(** ** Scheduling requests *)

(** The guards accept exactly the documented requests, for whichever
    device list the fourth guard carries. *)
Lemma validateRequest_accepts (known : list string) (msg : string) (req : TimerRequest)
    (devs : list string) (dur : Z) (act : string) :
  validateRequest known msg req = Ok (devs, dur, act) ↔
  body_devices req = Some devs ∧ devs ≠ [] ∧ Forall (λ d, d ∈ known) devs ∧
  body_duration req = Some dur ∧ 1 <= dur <= 86400 ∧
  body_action req = Some act ∧ (act = "on" ∨ act = "off").
Proof.
  unfold validateRequest. split.
  - destruct (body_devices req) as [[|d0 ds]|]; [done| |done].
    destruct (body_duration req) as [dur0|]; [|done].
    case_decide as Hr; [done|].
    destruct (body_action req) as [act0|]; [|done].
    case_decide as Ha; [|done]. case_decide as Hk; [|done].
    intros [= <- <- <-]. split_and!; try done; try lia.
    apply elem_of_cons in Ha as [->|Ha]; [by left|].
    apply elem_of_cons in Ha as [->|Ha]; [by right | by apply elem_of_nil in Ha].
  - intros (-> & Hne & Hall & -> & Hrange & -> & Hon).
    destruct devs as [|d0 ds]; [done|].
    rewrite decide_False by lia.
    rewrite decide_True by (destruct Hon as [-> | ->]; [by left | right; by left]).
    by rewrite decide_True.
Qed.

Lemma validateRequest_rejects (known : list string) (msg : string) (req : TimerRequest) :
  (∃ e, validateRequest known msg req = BadRequest e) ↔ ¬ validRequest known req.
Proof.
  destruct (validateRequest known msg req) as [[[devs dur] act]|e] eqn:Hv.
  - split; [by intros [e ?]|]. intros Hnot. destruct Hnot.
    exists devs, dur, act. by apply (validateRequest_accepts known msg).
  - split; [|by eexists]. intros _ (devs & dur & act & Hreq).
    apply (validateRequest_accepts known msg) in Hreq. congruence.
Qed.

(** A rejected request reaches neither the store nor the timer queue. *)
Lemma timerStart_rejected (tId tStart tEnd : Z) (req : TimerRequest) (s : Server) :
  ¬ validRequest ["led1"; "led2"; "led3"; "tv"] req ↔
  ∃ e, timerStart tId tStart tEnd req s = (s, BadRequest e).
Proof.
  rewrite <- (validateRequest_rejects _ "Invalid device names. Use led1, led2, led3, tv.").
  unfold timerStart.
  destruct (validateRequest _ _ req) as [[[devs dur] act]|e]; split.
  - intros [e He]. discriminate He.
  - intros [e He]. discriminate He.
  - intros _. by exists e.
  - intros _. by exists e.
Qed.

(** An accepted request replaces the [timer] child by a record with the
    time-based id, [active = true] and the two clock readings of
    [executeTimer]. *)
Lemma timerStart_accepted (tId tStart tEnd : Z) (req : TimerRequest) (s : Server)
    (devs : list string) (dur : Z) (act : string) :
  body_devices req = Some devs → devs ≠ [] →
  Forall (λ d, d ∈ ["led1"; "led2"; "led3"; "tv"]) devs →
  body_duration req = Some dur → 1 <= dur <= 86400 →
  body_action req = Some act → act = "on" ∨ act = "off" →
  let timer := mkTimer (timerIdAt tId) devs dur act tStart (tEnd + dur * 1000) true in
  timerStart tId tStart tEnd req s =
    (with_store (<["timer" := JTimer timer]> (store s)) (clearAllTimers s),
     Ok (mkScheduled (timerIdAt tId) devs dur act)) ∧
  endsAt timer - startedAt timer = dur * 1000 + (tEnd - tStart).
Proof.
  intros Hd Hne Hall Hdur Hrange Hact Hon timer.
  split; [|simpl; lia]. unfold timerStart.
  by rewrite (proj2 (validateRequest_accepts _ _ req devs dur act)).
Qed.

(** Ids taken at different clock readings differ. *)
Lemma timerIdAt_inj (t1 t2 : Z) : timerIdAt t1 = timerIdAt t2 → t1 = t2.
Proof.
  unfold timerIdAt. intros Heq. simpl in Heq.
  injection Heq as Heq. by apply (inj pretty).
Qed.

(** C6, at the failing input.  The request
    [{ devices: ["tv"], duration: 5, action: "off" }] names a known device
    ([POST /api/toggle/tv] of the same file accepts it), has a duration
    within 1..86400 and a valid action, so the claim has it accepted; the
    timer route of [src/server.js] rejects it with the device-name error
    and writes nothing, while the watcher revision's route accepts it.
    And where the request is accepted, the stored record has
    [endsAt - startedAt = duration * 1000] only when the two clock readings
    of [executeTimer] agree: with readings 1000 and 1001 the difference is
    5001. *)
Theorem timerStart_v1_rejects_tv (tId tStart tEnd : Z) (s : Server) :
  let req := mkRequest (Some ["tv"]) (Some 5) (Some "off") in
  validRequest ["led1"; "led2"; "led3"; "tv"] req ∧
  V1.timerStart tId tStart tEnd req s =
    (s, BadRequest "Invalid device names. Use led1, led2, led3.") ∧
  (toggle "tv" s).2 = Ok ("tv", negb (truthy (store s !! "tv"))) ∧
  (timerStart tId tStart tEnd req s).2 = Ok (mkScheduled (timerIdAt tId) ["tv"] 5 "off") ∧
  store (timerStart tId 1000 1001 req s).1 !! "timer" =
    Some (JTimer (mkTimer (timerIdAt tId) ["tv"] 5 "off" 1000 6001 true)).
Proof.
  intros req. split_and!.
  - exists ["tv"], 5, "off". split_and!; try done; try lia.
    + apply Forall_cons. split; [|by apply Forall_nil].
      apply (bool_decide_unpack _). by vm_compute.
    + by right.
  - done.
  - done.
  - done.
  - simpl. apply lookup_insert_eq.
Qed.

(** ** Scenarios *)

Example timerIdAt_1000 : timerIdAt 1000 = "timer_1000".
Proof. by vm_compute. Qed.

(** Schedule and fire: [led2] is on; [{devices: ["led2"], duration: 2,
    action: "off"}] is accepted at clock reading 1000, the watcher is
    notified and arms 2000 ms, and the expiry stores [led2 = false] and
    removes the record. *)
Example schedule_and_fire :
  let s0 := mkServer (<["led2" := JBool true]> defaultState) ∅ ∅ 0 in
  let req := mkRequest (Some ["led2"]) (Some 2) (Some "off") in
  let s1 := (timerStart 1000 1000 1000 req s0).1 in
  let s2 := notifyTimer 1000 s1 in
  let s3 := fireTimeout 0 s2 in
  activeTimers s2 = {[ "timer_1000" := 0%nat ]} ∧
  delay <$> timeouts s2 !! 0%nat = Some 2000 ∧
  store s3 !! "led2" = Some (JBool false) ∧
  store s3 !! "timer" = None ∧
  activeTimers s3 = ∅ ∧ timeouts s3 = ∅.
Proof. by vm_compute. Qed.

(** Deadline recomputation and crash recovery: a record with
    [endsAt = 6000] read by a process that starts at 4000 is armed for
    2000 ms; read by a process that starts at 7000 it is applied at
    once. *)
Example recompute_and_recover :
  let timer := mkTimer "timer_1000" ["led2"] 5 "off" 1000 6000 true in
  let s0 := mkServer (<["led2" := JBool true]> (<["timer" := JTimer timer]> defaultState))
              ∅ ∅ 0 in
  delay <$> timeouts (notifyTimer 4000 s0) !! 0%nat = Some 2000 ∧
  store (notifyTimer 4000 s0) !! "led2" = Some (JBool true) ∧
  timeouts (notifyTimer 7000 s0) = ∅ ∧
  store (notifyTimer 7000 s0) !! "led2" = Some (JBool false) ∧
  store (notifyTimer 7000 s0) !! "timer" = None.
Proof. by vm_compute. Qed.

(** Supersede under the watcher revision: timer A (10 s, [led1]) is armed,
    then timer B (5 s, [led2]) is scheduled; the route cancels A's
    countdown, and only B's is pending after the next notification. *)
Example supersede :
  let s0 := mkServer (<["led1" := JBool true]> (<["led2" := JBool true]> defaultState))
              ∅ ∅ 0 in
  let a := mkRequest (Some ["led1"]) (Some 10) (Some "off") in
  let b := mkRequest (Some ["led2"]) (Some 5) (Some "off") in
  let s1 := notifyTimer 1000 (timerStart 1000 1000 1000 a s0).1 in
  let s2 := notifyTimer 2000 (timerStart 2000 2000 2000 b s1).1 in
  activeTimers s1 = {[ "timer_1000" := 0%nat ]} ∧
  activeTimers s2 = {[ "timer_2000" := 1%nat ]} ∧
  timeouts s2 !! 0%nat = None ∧
  delay <$> timeouts s2 !! 1%nat = Some 5000 ∧
  store (fireTimeout 1 s2) !! "led1" = Some (JBool true) ∧
  store (fireTimeout 1 s2) !! "led2" = Some (JBool false).
Proof. by vm_compute. Qed.

(** * Further properties of the code *)

(** ** The timer queue *)

(** [clearAllTimers] cancels exactly the tracked handles: a handle some
    id tracks is no longer pending, a handle no id tracks keeps its queue
    entry, nothing is tracked afterwards, and the document is not
    touched. *)
Theorem clearAllTimers_cancels_exactly_tracked (s : Server) (h : nat) :
  ((∃ k, activeTimers s !! k = Some h) → timeouts (clearAllTimers s) !! h = None) ∧
  ((∀ k, activeTimers s !! k ≠ Some h) →
     timeouts (clearAllTimers s) !! h = timeouts s !! h) ∧
  activeTimers (clearAllTimers s) = ∅ ∧
  store (clearAllTimers s) = store s ∧
  nextTimeout (clearAllTimers s) = nextTimeout s.
Proof.
  split_and!; try done.
  - intros [k Hk]. by apply (clearAllTimers_tracked_gone s k).
  - apply clearAllTimers_untracked_kept.
Qed.

Lemma fireTimeout_not_pending (h : nat) (s : Server) :
  timeouts (fireTimeout h s) !! h = None.
Proof.
  unfold fireTimeout. destruct (timeouts s !! h) as [tm|] eqn:Hh; [|done].
  destruct (callback tm); simpl; apply lookup_delete_eq.
Qed.

(** A countdown fires at most once: the expiry of a handle removes it
    from the queue, so a second expiry of the same handle changes nothing,
    and the expiry of a handle that is not pending (never armed, cleared,
    or already fired) changes nothing either. *)
Theorem countdown_fires_at_most_once (h : nat) (s : Server) :
  fireTimeout h (fireTimeout h s) = fireTimeout h s ∧
  (timeouts s !! h = None → fireTimeout h s = s) ∧
  (∀ h', h' ≠ h → timeouts (fireTimeout h s) !! h' = timeouts s !! h').
Proof.
  split_and!.
  - unfold fireTimeout at 1. by rewrite fireTimeout_not_pending.
  - intros Hh. unfold fireTimeout. by rewrite Hh.
  - intros h' Hne. unfold fireTimeout.
    destruct (timeouts s !! h) as [tm|] eqn:Hh; [|done].
    destruct (callback tm); simpl; by rewrite lookup_delete_ne.
Qed.

(** ** Scheduling, composed with the watcher and the status query *)

Lemma timerStart_valid (tId tStart tEnd : Z) (devs : list string) (dur : Z) (act : string)
    (s : Server) :
  devs ≠ [] → Forall (λ d, d ∈ ["led1"; "led2"; "led3"; "tv"]) devs →
  1 <= dur <= 86400 → act = "on" ∨ act = "off" →
  timerStart tId tStart tEnd (mkRequest (Some devs) (Some dur) (Some act)) s =
    (with_store
       (<["timer" := JTimer (mkTimer (timerIdAt tId) devs dur act tStart
                               (tEnd + dur * 1000) true)]> (store s))
       (clearAllTimers s),
     Ok (mkScheduled (timerIdAt tId) devs dur act)).
Proof.
  intros Hne Hall Hrange Hon. unfold timerStart.
  by rewrite (proj2 (validateRequest_accepts _ _
                       (mkRequest (Some devs) (Some dur) (Some act)) devs dur act)).
Qed.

## Assignment
In the data above, find the line with "injection Heq as" and the line with "within 1..86400 and". Retype both, plus every line between them, exactly.

## Solution
  injection Heq as Heq. by apply (inj pretty).
Qed.

(** C6, at the failing input.  The request
    [{ devices: ["tv"], duration: 5, action: "off" }] names a known device
    ([POST /api/toggle/tv] of the same file accepts it), has a duration
    within 1..86400 and a valid action, so the claim has it accepted; the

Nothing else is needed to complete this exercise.